--- Data extracted from a collection ---
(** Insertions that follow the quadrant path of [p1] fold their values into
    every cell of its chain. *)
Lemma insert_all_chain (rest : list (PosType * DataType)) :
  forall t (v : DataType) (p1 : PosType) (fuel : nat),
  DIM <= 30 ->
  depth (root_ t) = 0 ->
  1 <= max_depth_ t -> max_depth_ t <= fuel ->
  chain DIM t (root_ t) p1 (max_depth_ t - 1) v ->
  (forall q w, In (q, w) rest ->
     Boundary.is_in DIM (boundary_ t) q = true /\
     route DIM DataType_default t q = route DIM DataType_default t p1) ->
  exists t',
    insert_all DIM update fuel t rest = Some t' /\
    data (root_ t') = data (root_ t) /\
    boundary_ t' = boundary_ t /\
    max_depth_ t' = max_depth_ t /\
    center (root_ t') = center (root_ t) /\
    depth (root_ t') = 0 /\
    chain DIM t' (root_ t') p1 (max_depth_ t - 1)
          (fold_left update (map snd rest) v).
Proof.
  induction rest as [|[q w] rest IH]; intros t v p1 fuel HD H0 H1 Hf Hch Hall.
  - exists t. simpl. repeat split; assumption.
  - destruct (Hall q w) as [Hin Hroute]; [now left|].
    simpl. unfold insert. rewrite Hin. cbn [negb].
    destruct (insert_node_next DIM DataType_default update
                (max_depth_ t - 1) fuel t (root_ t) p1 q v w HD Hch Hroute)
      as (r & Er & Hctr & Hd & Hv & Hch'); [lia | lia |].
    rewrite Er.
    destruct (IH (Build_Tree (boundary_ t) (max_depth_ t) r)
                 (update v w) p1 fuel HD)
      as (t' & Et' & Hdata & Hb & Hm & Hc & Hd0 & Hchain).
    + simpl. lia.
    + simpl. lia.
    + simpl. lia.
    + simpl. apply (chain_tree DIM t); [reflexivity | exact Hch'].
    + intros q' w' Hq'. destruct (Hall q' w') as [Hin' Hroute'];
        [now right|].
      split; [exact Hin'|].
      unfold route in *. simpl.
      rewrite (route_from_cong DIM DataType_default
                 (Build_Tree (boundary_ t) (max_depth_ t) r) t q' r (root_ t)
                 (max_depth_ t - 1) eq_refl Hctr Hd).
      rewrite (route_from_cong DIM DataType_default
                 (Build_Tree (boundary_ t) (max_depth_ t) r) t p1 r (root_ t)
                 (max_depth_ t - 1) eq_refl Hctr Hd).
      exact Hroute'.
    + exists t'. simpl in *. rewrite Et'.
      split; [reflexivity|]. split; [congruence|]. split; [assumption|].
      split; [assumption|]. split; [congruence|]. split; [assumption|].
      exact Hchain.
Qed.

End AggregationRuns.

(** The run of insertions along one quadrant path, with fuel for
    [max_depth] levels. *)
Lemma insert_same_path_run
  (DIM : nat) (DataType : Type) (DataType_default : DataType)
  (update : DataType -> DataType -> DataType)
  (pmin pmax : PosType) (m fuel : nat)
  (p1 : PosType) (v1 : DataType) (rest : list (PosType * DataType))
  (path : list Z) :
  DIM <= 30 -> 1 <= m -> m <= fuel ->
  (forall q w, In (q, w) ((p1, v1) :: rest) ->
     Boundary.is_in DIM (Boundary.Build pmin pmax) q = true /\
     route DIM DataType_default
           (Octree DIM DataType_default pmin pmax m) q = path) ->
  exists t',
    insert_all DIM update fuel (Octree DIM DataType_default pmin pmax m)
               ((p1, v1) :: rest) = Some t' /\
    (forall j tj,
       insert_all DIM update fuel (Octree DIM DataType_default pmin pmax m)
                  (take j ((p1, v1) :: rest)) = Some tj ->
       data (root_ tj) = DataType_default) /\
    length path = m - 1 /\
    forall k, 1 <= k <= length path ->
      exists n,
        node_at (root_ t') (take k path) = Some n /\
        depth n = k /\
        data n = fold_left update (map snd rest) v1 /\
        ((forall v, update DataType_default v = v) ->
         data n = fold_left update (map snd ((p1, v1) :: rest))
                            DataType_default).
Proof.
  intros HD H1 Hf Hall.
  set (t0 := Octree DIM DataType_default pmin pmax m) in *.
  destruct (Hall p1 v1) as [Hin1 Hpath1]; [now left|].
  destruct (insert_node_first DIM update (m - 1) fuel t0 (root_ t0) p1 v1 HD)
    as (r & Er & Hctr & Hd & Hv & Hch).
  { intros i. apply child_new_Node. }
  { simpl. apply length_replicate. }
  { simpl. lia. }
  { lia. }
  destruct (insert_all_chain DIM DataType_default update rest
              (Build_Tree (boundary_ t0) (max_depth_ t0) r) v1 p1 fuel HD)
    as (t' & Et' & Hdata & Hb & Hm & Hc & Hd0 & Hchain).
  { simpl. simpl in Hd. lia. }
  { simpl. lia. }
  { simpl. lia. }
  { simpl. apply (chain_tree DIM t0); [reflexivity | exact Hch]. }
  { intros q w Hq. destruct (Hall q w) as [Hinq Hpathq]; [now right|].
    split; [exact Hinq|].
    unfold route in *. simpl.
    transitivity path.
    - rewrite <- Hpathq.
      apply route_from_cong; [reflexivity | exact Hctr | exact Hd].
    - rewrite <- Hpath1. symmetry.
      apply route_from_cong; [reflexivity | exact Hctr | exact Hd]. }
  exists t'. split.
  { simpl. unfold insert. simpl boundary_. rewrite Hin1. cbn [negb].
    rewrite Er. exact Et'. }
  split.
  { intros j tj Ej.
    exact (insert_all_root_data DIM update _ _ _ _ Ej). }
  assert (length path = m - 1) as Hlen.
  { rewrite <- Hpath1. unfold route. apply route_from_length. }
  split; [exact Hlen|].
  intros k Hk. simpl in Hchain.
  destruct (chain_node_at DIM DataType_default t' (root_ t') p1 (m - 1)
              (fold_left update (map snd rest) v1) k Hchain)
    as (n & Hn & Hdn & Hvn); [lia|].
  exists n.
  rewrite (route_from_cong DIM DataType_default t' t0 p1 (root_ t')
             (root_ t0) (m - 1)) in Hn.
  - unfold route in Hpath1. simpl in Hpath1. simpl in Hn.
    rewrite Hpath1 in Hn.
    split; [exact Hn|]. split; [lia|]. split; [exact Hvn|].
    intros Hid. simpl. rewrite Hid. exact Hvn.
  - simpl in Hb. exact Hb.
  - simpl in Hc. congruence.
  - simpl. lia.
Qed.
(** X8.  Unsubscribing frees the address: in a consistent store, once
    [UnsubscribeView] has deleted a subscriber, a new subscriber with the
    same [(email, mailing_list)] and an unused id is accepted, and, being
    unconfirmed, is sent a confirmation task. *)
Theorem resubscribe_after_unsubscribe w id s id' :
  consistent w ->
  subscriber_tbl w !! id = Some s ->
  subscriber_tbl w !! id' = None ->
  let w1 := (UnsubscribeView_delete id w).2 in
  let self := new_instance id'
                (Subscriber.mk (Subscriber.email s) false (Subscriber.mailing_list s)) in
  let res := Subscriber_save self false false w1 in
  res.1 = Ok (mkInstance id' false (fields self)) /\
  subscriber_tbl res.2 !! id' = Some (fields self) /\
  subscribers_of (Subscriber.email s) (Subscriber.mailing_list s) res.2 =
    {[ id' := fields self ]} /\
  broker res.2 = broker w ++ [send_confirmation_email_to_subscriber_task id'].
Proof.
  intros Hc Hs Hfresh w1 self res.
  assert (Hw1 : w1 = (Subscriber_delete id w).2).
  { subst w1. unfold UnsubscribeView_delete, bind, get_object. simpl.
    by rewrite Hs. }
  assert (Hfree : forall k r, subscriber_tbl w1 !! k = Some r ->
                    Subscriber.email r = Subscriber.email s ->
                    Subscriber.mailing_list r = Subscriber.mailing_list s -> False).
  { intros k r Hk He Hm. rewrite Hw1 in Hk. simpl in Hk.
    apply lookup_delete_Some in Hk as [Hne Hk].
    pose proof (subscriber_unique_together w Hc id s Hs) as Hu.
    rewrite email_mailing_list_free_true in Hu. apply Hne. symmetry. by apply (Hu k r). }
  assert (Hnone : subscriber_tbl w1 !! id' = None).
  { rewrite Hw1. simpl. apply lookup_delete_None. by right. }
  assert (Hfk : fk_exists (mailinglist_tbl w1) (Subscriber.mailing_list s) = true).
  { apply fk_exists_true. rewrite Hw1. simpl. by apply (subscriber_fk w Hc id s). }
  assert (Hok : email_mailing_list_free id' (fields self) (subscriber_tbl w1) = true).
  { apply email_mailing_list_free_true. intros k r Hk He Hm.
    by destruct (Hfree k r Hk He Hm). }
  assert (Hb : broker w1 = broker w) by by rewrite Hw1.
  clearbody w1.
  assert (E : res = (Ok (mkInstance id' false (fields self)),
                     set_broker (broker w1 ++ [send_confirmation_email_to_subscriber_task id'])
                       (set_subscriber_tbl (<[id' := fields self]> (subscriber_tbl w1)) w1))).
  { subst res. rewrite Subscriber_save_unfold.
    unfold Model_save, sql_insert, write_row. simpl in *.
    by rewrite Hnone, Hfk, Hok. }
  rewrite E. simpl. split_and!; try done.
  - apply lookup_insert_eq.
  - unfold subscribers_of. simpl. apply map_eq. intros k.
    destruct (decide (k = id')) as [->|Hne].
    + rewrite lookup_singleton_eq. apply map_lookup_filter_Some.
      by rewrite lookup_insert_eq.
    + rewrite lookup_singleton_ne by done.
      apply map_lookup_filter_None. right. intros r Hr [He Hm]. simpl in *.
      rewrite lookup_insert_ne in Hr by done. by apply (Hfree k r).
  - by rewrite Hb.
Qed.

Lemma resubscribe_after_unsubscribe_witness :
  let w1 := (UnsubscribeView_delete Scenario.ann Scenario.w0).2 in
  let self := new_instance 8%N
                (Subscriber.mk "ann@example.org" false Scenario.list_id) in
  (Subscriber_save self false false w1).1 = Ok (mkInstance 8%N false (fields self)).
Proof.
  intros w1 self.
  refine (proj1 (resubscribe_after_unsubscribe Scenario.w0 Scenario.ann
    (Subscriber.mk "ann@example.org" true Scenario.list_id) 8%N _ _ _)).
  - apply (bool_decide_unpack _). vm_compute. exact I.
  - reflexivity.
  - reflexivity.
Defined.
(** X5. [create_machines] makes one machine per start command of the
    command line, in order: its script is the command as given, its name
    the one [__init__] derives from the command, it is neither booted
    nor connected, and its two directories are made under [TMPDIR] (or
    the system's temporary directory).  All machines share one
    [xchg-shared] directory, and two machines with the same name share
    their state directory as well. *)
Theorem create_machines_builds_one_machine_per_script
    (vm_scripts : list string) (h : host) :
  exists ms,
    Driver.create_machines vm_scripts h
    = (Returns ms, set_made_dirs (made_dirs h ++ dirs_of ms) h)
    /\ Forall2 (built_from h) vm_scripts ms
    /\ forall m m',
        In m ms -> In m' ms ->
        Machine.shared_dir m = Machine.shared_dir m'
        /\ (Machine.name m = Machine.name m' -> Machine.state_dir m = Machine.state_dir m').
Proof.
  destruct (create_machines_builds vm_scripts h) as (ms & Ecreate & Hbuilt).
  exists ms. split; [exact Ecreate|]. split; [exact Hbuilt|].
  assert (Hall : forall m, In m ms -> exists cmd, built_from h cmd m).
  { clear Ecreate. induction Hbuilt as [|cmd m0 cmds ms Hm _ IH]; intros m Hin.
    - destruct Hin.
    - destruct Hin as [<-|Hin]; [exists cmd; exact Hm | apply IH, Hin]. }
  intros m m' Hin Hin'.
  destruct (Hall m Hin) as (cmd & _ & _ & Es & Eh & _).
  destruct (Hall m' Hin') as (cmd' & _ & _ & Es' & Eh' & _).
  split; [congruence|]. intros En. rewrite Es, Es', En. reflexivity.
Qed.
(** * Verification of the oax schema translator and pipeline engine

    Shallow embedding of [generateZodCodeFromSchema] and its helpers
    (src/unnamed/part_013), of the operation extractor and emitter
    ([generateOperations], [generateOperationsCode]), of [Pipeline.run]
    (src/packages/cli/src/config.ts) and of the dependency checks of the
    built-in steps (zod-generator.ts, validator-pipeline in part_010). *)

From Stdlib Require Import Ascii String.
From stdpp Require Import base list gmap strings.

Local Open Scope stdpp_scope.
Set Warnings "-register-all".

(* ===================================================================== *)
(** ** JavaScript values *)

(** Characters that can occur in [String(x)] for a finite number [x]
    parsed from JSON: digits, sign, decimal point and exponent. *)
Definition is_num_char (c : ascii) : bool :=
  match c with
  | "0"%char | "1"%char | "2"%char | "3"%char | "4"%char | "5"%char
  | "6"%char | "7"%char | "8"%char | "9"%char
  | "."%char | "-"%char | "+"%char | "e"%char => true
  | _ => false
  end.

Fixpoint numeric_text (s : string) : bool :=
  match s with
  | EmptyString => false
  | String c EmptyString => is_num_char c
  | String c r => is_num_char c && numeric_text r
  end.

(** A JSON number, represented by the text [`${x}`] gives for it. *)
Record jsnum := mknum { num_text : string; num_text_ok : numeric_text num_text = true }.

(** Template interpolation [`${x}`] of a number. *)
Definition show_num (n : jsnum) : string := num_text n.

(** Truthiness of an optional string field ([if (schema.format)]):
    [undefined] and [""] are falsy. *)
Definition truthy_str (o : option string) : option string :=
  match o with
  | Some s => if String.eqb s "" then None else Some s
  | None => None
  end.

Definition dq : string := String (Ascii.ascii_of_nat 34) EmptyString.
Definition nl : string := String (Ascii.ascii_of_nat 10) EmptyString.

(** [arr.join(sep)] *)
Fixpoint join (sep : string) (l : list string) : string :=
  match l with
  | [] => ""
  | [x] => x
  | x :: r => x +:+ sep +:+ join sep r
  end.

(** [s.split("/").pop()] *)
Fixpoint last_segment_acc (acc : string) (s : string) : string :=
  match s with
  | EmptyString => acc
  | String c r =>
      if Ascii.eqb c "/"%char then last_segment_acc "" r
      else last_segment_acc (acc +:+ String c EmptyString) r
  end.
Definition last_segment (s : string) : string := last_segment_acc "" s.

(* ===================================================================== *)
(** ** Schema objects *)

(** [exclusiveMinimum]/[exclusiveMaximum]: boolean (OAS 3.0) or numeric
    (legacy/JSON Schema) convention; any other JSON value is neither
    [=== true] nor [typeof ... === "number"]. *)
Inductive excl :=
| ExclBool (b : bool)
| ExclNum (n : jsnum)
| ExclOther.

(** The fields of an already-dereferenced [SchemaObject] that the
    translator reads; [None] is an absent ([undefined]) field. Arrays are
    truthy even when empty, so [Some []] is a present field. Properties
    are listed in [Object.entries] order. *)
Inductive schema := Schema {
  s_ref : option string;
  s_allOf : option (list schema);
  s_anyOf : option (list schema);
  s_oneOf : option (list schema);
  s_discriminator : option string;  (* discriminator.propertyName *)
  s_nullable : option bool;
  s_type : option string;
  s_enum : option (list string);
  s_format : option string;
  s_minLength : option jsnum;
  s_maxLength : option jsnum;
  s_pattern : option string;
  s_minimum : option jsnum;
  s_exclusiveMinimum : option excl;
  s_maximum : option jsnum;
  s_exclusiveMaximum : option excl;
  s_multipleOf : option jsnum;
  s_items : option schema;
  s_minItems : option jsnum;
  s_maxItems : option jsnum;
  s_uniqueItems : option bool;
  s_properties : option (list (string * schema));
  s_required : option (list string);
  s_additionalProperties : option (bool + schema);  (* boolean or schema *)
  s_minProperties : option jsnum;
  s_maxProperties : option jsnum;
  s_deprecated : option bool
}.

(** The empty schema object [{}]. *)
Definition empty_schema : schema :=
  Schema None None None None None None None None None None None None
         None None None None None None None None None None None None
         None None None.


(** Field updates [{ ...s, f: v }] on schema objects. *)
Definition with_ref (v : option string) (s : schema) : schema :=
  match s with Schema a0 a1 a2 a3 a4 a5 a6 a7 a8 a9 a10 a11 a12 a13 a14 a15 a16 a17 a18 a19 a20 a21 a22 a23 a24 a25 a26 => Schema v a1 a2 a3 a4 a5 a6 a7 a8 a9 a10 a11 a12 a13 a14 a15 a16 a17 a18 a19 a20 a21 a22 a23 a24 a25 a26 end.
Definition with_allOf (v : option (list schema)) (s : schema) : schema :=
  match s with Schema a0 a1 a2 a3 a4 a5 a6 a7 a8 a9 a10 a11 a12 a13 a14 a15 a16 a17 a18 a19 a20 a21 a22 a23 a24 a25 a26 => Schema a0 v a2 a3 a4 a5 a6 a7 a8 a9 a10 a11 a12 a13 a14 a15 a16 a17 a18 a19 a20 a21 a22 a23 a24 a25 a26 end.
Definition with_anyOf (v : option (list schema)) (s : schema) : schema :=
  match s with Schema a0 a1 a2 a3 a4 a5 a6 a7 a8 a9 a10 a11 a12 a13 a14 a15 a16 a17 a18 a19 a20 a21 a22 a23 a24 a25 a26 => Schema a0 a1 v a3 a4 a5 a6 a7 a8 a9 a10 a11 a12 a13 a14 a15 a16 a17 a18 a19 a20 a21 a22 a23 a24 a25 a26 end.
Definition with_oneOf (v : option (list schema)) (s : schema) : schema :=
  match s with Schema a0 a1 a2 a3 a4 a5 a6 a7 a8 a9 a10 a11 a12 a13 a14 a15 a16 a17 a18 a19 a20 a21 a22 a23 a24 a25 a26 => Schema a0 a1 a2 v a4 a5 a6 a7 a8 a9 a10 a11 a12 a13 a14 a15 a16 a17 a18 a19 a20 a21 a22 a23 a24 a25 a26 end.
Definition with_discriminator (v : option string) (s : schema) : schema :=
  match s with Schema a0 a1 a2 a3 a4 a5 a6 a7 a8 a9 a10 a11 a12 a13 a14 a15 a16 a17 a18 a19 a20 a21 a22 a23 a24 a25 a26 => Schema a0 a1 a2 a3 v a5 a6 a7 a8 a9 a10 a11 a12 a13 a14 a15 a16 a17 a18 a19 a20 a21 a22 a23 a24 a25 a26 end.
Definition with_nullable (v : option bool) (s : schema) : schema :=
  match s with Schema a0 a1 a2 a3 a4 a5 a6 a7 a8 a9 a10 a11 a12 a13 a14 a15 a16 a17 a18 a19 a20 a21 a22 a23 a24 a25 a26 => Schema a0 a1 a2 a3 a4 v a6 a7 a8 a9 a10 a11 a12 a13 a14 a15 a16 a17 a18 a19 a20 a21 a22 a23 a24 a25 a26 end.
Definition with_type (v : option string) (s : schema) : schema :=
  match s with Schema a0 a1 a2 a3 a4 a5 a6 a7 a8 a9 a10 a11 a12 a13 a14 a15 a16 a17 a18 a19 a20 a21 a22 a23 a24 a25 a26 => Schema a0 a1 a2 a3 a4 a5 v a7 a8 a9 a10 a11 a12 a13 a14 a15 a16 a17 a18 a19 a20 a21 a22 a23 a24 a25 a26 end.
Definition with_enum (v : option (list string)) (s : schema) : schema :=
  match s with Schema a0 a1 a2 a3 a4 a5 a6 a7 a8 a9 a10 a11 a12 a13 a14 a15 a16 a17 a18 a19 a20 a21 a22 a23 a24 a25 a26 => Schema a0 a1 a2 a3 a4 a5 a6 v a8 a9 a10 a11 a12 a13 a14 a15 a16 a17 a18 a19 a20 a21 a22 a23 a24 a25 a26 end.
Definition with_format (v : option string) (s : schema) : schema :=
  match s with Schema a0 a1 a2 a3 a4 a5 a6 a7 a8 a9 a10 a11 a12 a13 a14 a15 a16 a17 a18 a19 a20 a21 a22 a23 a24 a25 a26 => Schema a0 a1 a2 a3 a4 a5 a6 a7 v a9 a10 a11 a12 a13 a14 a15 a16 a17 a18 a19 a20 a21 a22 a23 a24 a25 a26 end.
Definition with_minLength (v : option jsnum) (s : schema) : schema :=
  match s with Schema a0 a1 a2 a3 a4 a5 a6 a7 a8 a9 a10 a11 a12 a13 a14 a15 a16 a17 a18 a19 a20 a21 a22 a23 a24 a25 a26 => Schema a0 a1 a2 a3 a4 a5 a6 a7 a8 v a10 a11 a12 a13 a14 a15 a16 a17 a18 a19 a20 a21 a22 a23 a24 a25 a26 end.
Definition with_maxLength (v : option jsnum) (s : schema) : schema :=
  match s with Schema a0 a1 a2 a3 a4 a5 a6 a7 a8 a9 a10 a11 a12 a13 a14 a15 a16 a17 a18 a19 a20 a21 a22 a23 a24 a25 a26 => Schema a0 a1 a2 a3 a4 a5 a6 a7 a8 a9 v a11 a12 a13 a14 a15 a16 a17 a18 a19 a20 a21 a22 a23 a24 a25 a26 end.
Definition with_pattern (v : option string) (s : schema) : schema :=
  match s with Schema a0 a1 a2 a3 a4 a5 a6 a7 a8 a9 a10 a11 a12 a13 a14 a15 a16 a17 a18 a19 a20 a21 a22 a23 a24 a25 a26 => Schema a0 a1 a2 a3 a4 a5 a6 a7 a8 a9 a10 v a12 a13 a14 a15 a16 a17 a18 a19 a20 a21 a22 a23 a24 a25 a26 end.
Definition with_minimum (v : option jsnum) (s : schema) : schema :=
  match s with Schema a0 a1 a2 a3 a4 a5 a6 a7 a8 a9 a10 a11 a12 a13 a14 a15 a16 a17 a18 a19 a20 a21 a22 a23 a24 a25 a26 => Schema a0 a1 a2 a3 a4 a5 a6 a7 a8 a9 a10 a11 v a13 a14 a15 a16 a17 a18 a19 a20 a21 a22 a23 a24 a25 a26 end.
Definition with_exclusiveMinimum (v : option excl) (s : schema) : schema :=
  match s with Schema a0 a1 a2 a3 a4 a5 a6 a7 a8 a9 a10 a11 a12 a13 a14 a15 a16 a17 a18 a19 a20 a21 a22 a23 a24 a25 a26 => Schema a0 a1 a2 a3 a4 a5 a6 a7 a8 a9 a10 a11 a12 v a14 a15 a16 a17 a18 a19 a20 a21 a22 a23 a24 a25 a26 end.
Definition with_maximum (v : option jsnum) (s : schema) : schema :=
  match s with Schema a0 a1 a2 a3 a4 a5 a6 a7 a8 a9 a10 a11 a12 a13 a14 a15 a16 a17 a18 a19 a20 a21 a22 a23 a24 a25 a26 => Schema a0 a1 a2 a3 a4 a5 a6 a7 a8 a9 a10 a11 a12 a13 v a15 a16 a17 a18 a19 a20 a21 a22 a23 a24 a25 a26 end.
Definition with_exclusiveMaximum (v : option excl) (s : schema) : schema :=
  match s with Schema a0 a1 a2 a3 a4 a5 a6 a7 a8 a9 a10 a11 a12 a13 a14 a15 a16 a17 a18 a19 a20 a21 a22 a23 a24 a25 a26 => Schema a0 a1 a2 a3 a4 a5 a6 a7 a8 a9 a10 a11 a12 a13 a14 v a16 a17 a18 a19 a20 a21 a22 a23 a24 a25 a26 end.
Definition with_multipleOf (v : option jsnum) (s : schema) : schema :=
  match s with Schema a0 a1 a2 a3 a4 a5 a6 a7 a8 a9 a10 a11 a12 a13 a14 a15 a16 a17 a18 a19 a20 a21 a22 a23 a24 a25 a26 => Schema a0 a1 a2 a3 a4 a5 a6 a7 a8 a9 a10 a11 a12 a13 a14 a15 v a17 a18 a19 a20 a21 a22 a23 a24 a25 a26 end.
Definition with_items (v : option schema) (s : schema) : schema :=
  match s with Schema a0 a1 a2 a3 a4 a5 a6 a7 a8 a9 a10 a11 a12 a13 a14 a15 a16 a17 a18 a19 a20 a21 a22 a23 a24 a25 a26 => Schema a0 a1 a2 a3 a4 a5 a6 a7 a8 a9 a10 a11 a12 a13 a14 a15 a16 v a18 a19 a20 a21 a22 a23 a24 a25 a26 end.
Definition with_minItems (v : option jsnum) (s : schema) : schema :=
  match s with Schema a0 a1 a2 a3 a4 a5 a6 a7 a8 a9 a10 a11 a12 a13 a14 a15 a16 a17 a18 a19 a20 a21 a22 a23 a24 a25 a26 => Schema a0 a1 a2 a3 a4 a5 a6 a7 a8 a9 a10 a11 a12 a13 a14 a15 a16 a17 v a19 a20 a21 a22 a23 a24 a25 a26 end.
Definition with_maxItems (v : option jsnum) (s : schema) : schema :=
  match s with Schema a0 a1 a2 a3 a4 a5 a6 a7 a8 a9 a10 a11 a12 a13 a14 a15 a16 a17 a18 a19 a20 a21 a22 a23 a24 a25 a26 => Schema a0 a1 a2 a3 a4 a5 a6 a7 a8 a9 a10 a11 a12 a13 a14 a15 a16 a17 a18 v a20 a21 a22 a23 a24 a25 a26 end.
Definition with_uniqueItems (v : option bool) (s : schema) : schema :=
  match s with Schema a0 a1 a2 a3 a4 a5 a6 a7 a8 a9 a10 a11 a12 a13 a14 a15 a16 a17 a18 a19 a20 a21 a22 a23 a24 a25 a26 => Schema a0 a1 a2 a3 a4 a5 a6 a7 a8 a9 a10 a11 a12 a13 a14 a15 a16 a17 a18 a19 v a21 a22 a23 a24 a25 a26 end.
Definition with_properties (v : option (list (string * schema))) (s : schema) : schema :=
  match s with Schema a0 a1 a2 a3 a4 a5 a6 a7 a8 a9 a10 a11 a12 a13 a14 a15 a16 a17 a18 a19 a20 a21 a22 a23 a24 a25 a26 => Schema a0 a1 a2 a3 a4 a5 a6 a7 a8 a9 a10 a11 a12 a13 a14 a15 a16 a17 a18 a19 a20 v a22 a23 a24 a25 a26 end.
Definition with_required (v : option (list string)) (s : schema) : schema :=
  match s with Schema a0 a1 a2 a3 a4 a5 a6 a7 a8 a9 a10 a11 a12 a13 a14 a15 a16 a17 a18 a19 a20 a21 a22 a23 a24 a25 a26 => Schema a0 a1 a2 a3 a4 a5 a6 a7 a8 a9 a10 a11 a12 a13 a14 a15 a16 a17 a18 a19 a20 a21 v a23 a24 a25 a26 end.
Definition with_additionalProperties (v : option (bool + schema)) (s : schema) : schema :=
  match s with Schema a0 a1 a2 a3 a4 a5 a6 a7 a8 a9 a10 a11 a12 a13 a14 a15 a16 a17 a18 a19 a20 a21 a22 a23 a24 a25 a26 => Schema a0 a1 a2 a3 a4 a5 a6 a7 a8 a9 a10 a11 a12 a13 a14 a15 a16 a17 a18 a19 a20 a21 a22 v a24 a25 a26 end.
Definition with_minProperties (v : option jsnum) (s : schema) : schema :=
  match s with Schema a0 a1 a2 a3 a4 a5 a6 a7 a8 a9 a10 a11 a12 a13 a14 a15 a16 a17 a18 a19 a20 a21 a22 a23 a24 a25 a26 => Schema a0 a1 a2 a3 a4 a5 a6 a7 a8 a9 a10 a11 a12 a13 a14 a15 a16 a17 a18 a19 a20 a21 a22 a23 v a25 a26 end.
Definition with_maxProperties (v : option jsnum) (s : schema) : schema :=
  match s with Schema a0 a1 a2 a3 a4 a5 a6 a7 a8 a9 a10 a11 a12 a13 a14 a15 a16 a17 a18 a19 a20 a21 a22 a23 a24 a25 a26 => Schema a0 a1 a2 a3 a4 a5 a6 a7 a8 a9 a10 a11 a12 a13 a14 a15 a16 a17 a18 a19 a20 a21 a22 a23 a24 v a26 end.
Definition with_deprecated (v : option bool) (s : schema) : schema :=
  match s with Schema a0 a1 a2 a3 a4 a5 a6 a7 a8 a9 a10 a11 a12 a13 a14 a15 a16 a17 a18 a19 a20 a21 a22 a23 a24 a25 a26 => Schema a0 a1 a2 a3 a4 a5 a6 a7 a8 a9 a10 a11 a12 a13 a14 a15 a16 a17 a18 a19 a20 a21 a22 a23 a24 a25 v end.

--- Activity ---
Retype exactly the lines above, from the one with "(** Truthiness of" through the one with "Definition dq : string", inclusive.

--- Response to this task ---
(** Truthiness of an optional string field ([if (schema.format)]):
    [undefined] and [""] are falsy. *)
Definition truthy_str (o : option string) : option string :=
  match o with
  | Some s => if String.eqb s "" then None else Some s
  | None => None
  end.

Definition dq : string := String (Ascii.ascii_of_nat 34) EmptyString.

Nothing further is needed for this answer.